__Activity__:
Could you show all lines in the entries below that contain the string "later"?
Supplied information Block Start
Lemma keyed_Save e tbl : keyed tbl -> keyed (store_Save e tbl).
Proof.
  unfold keyed, store_Save. intros Hk. rewrite map_app. apply NoDup_app. split_and!.
  - induction tbl as [|r tbl IH]; [constructor|]. apply keyed_cons in Hk as [Hn Hk]. cbn. destruct (negb _); cbn; [|by apply IH].
    constructor; [|by apply IH]. intros (x & Ex & Hx%list_elem_of_In)%list_elem_of_fmap. apply Hn.
    apply filter_In in Hx as [Hx _]. apply list_elem_of_In, in_map_iff. by exists x.
  - intros k (x & -> & Hx%list_elem_of_In)%list_elem_of_fmap Ek%list_elem_of_singleton.
    apply filter_In in Hx as [_ Hx]. cbn in Hx. by rewrite Ek, String.eqb_refl in Hx.
  - apply NoDup_singleton.
Qed.

Lemma keyed_update id f tbl : (forall r, row_key r = id -> row_key (f r) = id) -> keyed tbl -> keyed (store_update id f tbl).
Proof.
  intros Hf Hk. unfold keyed, store_update. rewrite map_map. erewrite map_ext; [exact Hk|]. intros r.
  destruct (String.eqb_spec (row_key r) id) as [E|]; [|done]. by rewrite E, Hf.
Qed.

(** *** What is read of the set of rows *)

Lemma store_Get_iff id tbl r : keyed tbl -> store_Get id tbl = Some r <-> r ∈ tbl /\ row_key r = id /\ row_deleted r = false.
Proof.
  intros Hk. split; [intros (? & ? & ?)%store_Get_key; done|]. intros (Hr & Hid & Hd). unfold store_Get.
  induction tbl as [|x tbl IH]; [by apply elem_of_nil in Hr|]. apply keyed_cons in Hk as [Hn Hk]. cbn [find].
  apply elem_of_cons in Hr as [<-|Hr]; [by rewrite Hid, String.eqb_refl, Hd|].
  destruct (String.eqb_spec (row_key x) id) as [E|E]; cbn [andb]; [|by apply IH].
  exfalso. apply Hn. rewrite E, <- Hid. apply list_elem_of_In, in_map_iff. exists r. by rewrite <- list_elem_of_In.
Qed.

Lemma store_Get_perm id s p : keyed s -> s ≡ₚ p -> store_Get id s = store_Get id p.
Proof.
  intros Hk Hsp. apply option_eq. intros r. rewrite !store_Get_iff by (by rewrite <- ?Hsp). by rewrite Hsp.
Qed.

(** No two rows that are listed were created at the same time. *)
Definition distinct_times tbl : Prop :=
  forall a b, a ∈ live_rows tbl -> b ∈ live_rows tbl -> row_created a = row_created b -> a = b.

Lemma live_rows_perm_eq s p : distinct_times s -> s ≡ₚ p -> live_rows s = live_rows p.
Proof.
  intros Hd Hsp.
  assert (Hp : live_rows s ≡ₚ live_rows p) by (rewrite !live_rows_perm; by apply filter_perm).
  apply (Sorted_unique_strong newer); [|apply live_rows_sorted..|exact Hp].
  intros a b Ha Hb Hab Hba. apply Hd; [done|by rewrite Hp|]. unfold newer in *. lia.
Qed.

Lemma store_Select_perm req s p : distinct_times s -> s ≡ₚ p -> store_Select req s = store_Select req p.
Proof. intros Hd Hsp. unfold store_Select. by rewrite (live_rows_perm_eq s p). Qed.

(** A page whose offset fits. *)
Definition page_fits (req : PageRequest) : Prop := 0 <= i64 ((pg_Page (norm_page req) - 1) * pg_Size (norm_page req)).
Lemma pgt_Select_ok req tbl : page_fits req -> pgt_Select req tbl = Ok (store_Select req tbl).
Proof. unfold page_fits, pgt_Select. intros Hp. by destruct (Z.ltb_spec (i64 ((pg_Page (norm_page req) - 1) * pg_Size (norm_page req))) 0); [lia|]. Qed.
End Generic.

(** ** Runs *)

Inductive run_cmd :=
| RunCreate (id : string) (now : Z) (e : FlowRunInfo)
| RunSave (row : RunRow)
| RunUpdate (now : Z) (e : FlowRunInfo) (output : option gomap)
| RunCancel (now : Z) (id : string)
| RunDelete (now : Z) (id : string).

Definition sq_run (tbl : list RunRow) (c : run_cmd) : list RunRow :=
  match c with
  | RunCreate id now e => (run_Create id now e tbl).2
  | RunSave row => store_Save row tbl
  | RunUpdate now e output => run_Update now e output tbl
  | RunCancel now id => run_Cancel now id tbl
  | RunDelete now id => store_Delete now id tbl
  end.

Definition pg_run (c : run_cmd) (tbl : list RunRow) : res (list RunRow) :=
  match c with
  | RunCreate id now e => let? r := pg_run_Create id now e tbl in Ok r.2
  | RunSave row => pgt_Save true row tbl
  | RunUpdate now e output => Ok (pg_run_Update now e output tbl)
  | RunCancel now id => Ok (pg_run_Cancel now id tbl)
  | RunDelete now id => Ok (pgt_Delete now id tbl)
  end.

Fixpoint pg_runs (cmds : list run_cmd) (tbl : list RunRow) : res (list RunRow) :=
  match cmds with
  | [] => Ok tbl
  | c :: cmds => let? tbl := pg_run c tbl in pg_runs cmds tbl
  end.

Lemma pg_run_Update_eq now e out tbl : pg_run_Update now e out tbl = run_Update now e out tbl.
Proof.
  unfold pg_run_Update, run_Update, store_update, has_key. apply map_ext. intros row.
  destruct (String.eqb_spec (row_key row) (r_ID e)) as [E|]; [|done]. cbn in E. unfold set_run. by rewrite E.
Qed.

Lemma run_update_key id f tbl : (forall row, r_ID (rr_run (f row)) = r_ID (rr_run row)) -> keyed tbl -> keyed (store_update id f tbl).
Proof. intros Hf. apply keyed_update. intros r Hr. cbn in *. by rewrite Hf. Qed.

(** One command. *)
Lemma run_step c s p : keyed s -> s ≡ₚ p -> exists p', pg_run c p = Ok p' /\ sq_run s c ≡ₚ p' /\ keyed (sq_run s c).
Proof.
  intros Hk Hsp. assert (Hkp : keyed p) by (by rewrite <- Hsp).
  destruct c as [id now e|row|now e out|now id|now id]; cbn [pg_run sq_run].
  - unfold pg_run_Create, run_Create. cbn [snd]. set (row := {| rr_run := set_run _ _ _ _ _ _ _ |}).
    destruct (upsert_replace row p Hkp) as (p' & -> & Hp'). exists p'. split; [done|].
    split; [by rewrite Hsp|by apply keyed_Save].
  - destruct (upsert_replace row p Hkp) as (p' & -> & Hp'). exists p'. split; [done|].
    split; [by rewrite Hsp|by apply keyed_Save].
  - eexists. split; [reflexivity|]. rewrite pg_run_Update_eq. unfold run_Update.
    split; [by rewrite Hsp|]. by apply keyed_update.
  - eexists. split; [reflexivity|]. change (pg_run_Cancel now id p) with (run_Cancel now id p). unfold run_Cancel.
    split; [by rewrite Hsp|]. by apply run_update_key.
  - eexists. split; [reflexivity|]. change (pgt_Delete now id p) with (store_Delete now id p). unfold store_Delete.
    split; [by rewrite Hsp|]. by apply run_update_key.
Qed.


(** ** Approvals *)

Lemma pg_CreateApproval_agrees id token now e tbl :
  keyed tbl -> exists tbl', pg_CreateApproval id token now e tbl = Ok ((store_CreateApproval false id token now e tbl).1, tbl') /\
    (store_CreateApproval false id token now e tbl).2 ≡ₚ tbl'.
Proof.
  intros Hk. unfold pg_CreateApproval, store_CreateApproval, approval_token. cbn zeta.
  set (e' := set_approval _ _ _ _ _ _ e). destruct (upsert_replace {| ar_info := e'; ar_created := now; ar_updated := now; ar_deleted := false |} tbl Hk)
    as (tbl' & -> & Hp). by exists tbl'.
Qed.

Lemma pg_UpdateApproval_eq now e tbl : pg_UpdateApproval now e tbl = store_UpdateApproval now e tbl.
Proof.
  unfold pg_UpdateApproval, store_UpdateApproval, store_update, has_key. apply map_ext. intros row.
  destruct (String.eqb_spec (row_key row) (ap_Token e)) as [E|]; [|done]. cbn in E. by rewrite E.
Qed.

(** SQLite lists the pending approvals as PostgreSQL does, if it lists them at
    all. *)
Lemma pg_ListPending_eq tbl : is_ok (ListPending tbl) = true -> ListPending tbl = Ok (pg_ListPending tbl).
Proof.
  intros Hok. rewrite ListPending_ok_iff in Hok. apply each_map. intros r [Hr Hs]%elem_of_pending.
  destruct (Hok r Hr Hs) as [E1 E2]. unfold scanApproval. by rewrite E1, E2.
Qed.

(** ** Tasks *)

(** Where the retries allowed and the execution of a task do not change, and
    its run is there, its updates are the same. *)
Lemma pg_UpdateTaskRun_agrees runs now e tbl :
  let t := tr_task e in
  existsb (has_key (t_AgentFlowRunID t)) runs = true ->
  Forall (fun row => t_ID (tr_task row) = t_ID t ->
            t_MaxRetries (tr_task row) = t_MaxRetries t /\ t_ExecID (tr_task row) = t_ExecID t) tbl ->
  (existsb (has_key (t_ID t)) tbl = false -> t_MaxRetries t = 0 /\ t_ExecID t = "") ->
  pg_UpdateTaskRun runs now e tbl = Ok (store_UpdateTaskRun now e tbl).
Proof.
  intros t Hrun Hall Hnew. unfold pg_UpdateTaskRun, store_UpdateTaskRun. fold t. cbv zeta.
  change (existsb (fun r => String.eqb (t_ID (tr_task r)) (t_ID t)) tbl) with (existsb (has_key (t_ID t)) tbl).
  destruct (existsb (has_key (t_ID t)) tbl) eqn:Ex.
  - f_equal. unfold store_update. apply map_ext_in. intros row Hin. rewrite Forall_forall in Hall.
    destruct (String.eqb_spec (row_key row) (t_ID t)) as [E|]; [|done].
    destruct (Hall row) as [-> ->]; [by apply list_elem_of_In|exact E|done].
  - rewrite Hrun. destruct (Hnew eq_refl) as [Hm Hx]. do 3 f_equal. by destruct t; cbn in *; subst.
Qed.

Definition demo_task (id exec : string) : TaskRow := {|
  tr_task := {| t_ID := id; t_AgentFlowRunID := "r"; t_NodeID := "n"; t_Status := Running; t_Input := None; t_Output := None;
                t_Error := ""; t_MaxRetries := 3; t_ExecID := exec; t_FinishedAt := None |};
  tr_retry := 0; tr_sequence := 0; tr_started := None; tr_created := 0; tr_updated := 0; tr_deleted := false |}.
Definition demo_run : FlowRunInfo :=
  {| r_ID := ""; r_Namespace := ""; r_AgentFlowID := "f"; r_Version := 1; r_Status := RunRunning; r_Vars := []; r_Error := "";
     r_Trigger := {| ti_Type := ""; ti_Source := ""; ti_Payload := [] |}; r_StartedAt := None; r_FinishedAt := None;
     r_K8sNamespace := ""; r_Priority := "" |}.
Definition demo_runs : list RunRow := (run_Create "r" 1 demo_run []).2.

(** An execution that is given to a task later is found in PostgreSQL, and
    lost in SQLite. *)
Lemma sqlite_drops_execution :
  let later := demo_task "t" "exec-1" in
  match pg_UpdateTaskRun demo_runs 2 later [demo_task "t" ""] with
  | Ok tbl => is_ok (pg_GetByExecID "exec-1" tbl) = true
  | Err _ => False
  end /\ is_ok (pg_GetByExecID "exec-1" (store_UpdateTaskRun 2 later [demo_task "t" ""])) = false.
Proof. vm_compute. done. Qed.

(** A task of a run that is not there is refused by PostgreSQL, and kept by
    SQLite. *)
Lemma orphan_task_refused id now e tbl :
  pg_CreateTaskRun [] id now e tbl = Err no_such_run /\
  store_Get id (store_CreateTaskRun id now e tbl).2 =
    (if tr_deleted e then None else Some (with_task (set_task id (t_AgentFlowRunID (tr_task e)) (tr_task e)) now e)).
Proof. split; [done|]. unfold store_CreateTaskRun. cbn [snd]. rewrite store_Get_Save. cbn. by rewrite String.eqb_refl. Qed.

(** ** Flows *)

(** No version can be saved as such; a specification can. *)
Lemma pg_flow_Save_fails v tbl : pg_flow_Save v tbl = Err no_constraint.
Proof. reflexivity. Qed.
Supplied information Block End
__Answer to this problem__:
(** An execution that is given to a task later is found in PostgreSQL, and
  let later := demo_task "t" "exec-1" in
  match pg_UpdateTaskRun demo_runs 2 later [demo_task "t" ""] with
  end /\ is_ok (pg_GetByExecID "exec-1" (store_UpdateTaskRun 2 later [demo_task "t" ""])) = false.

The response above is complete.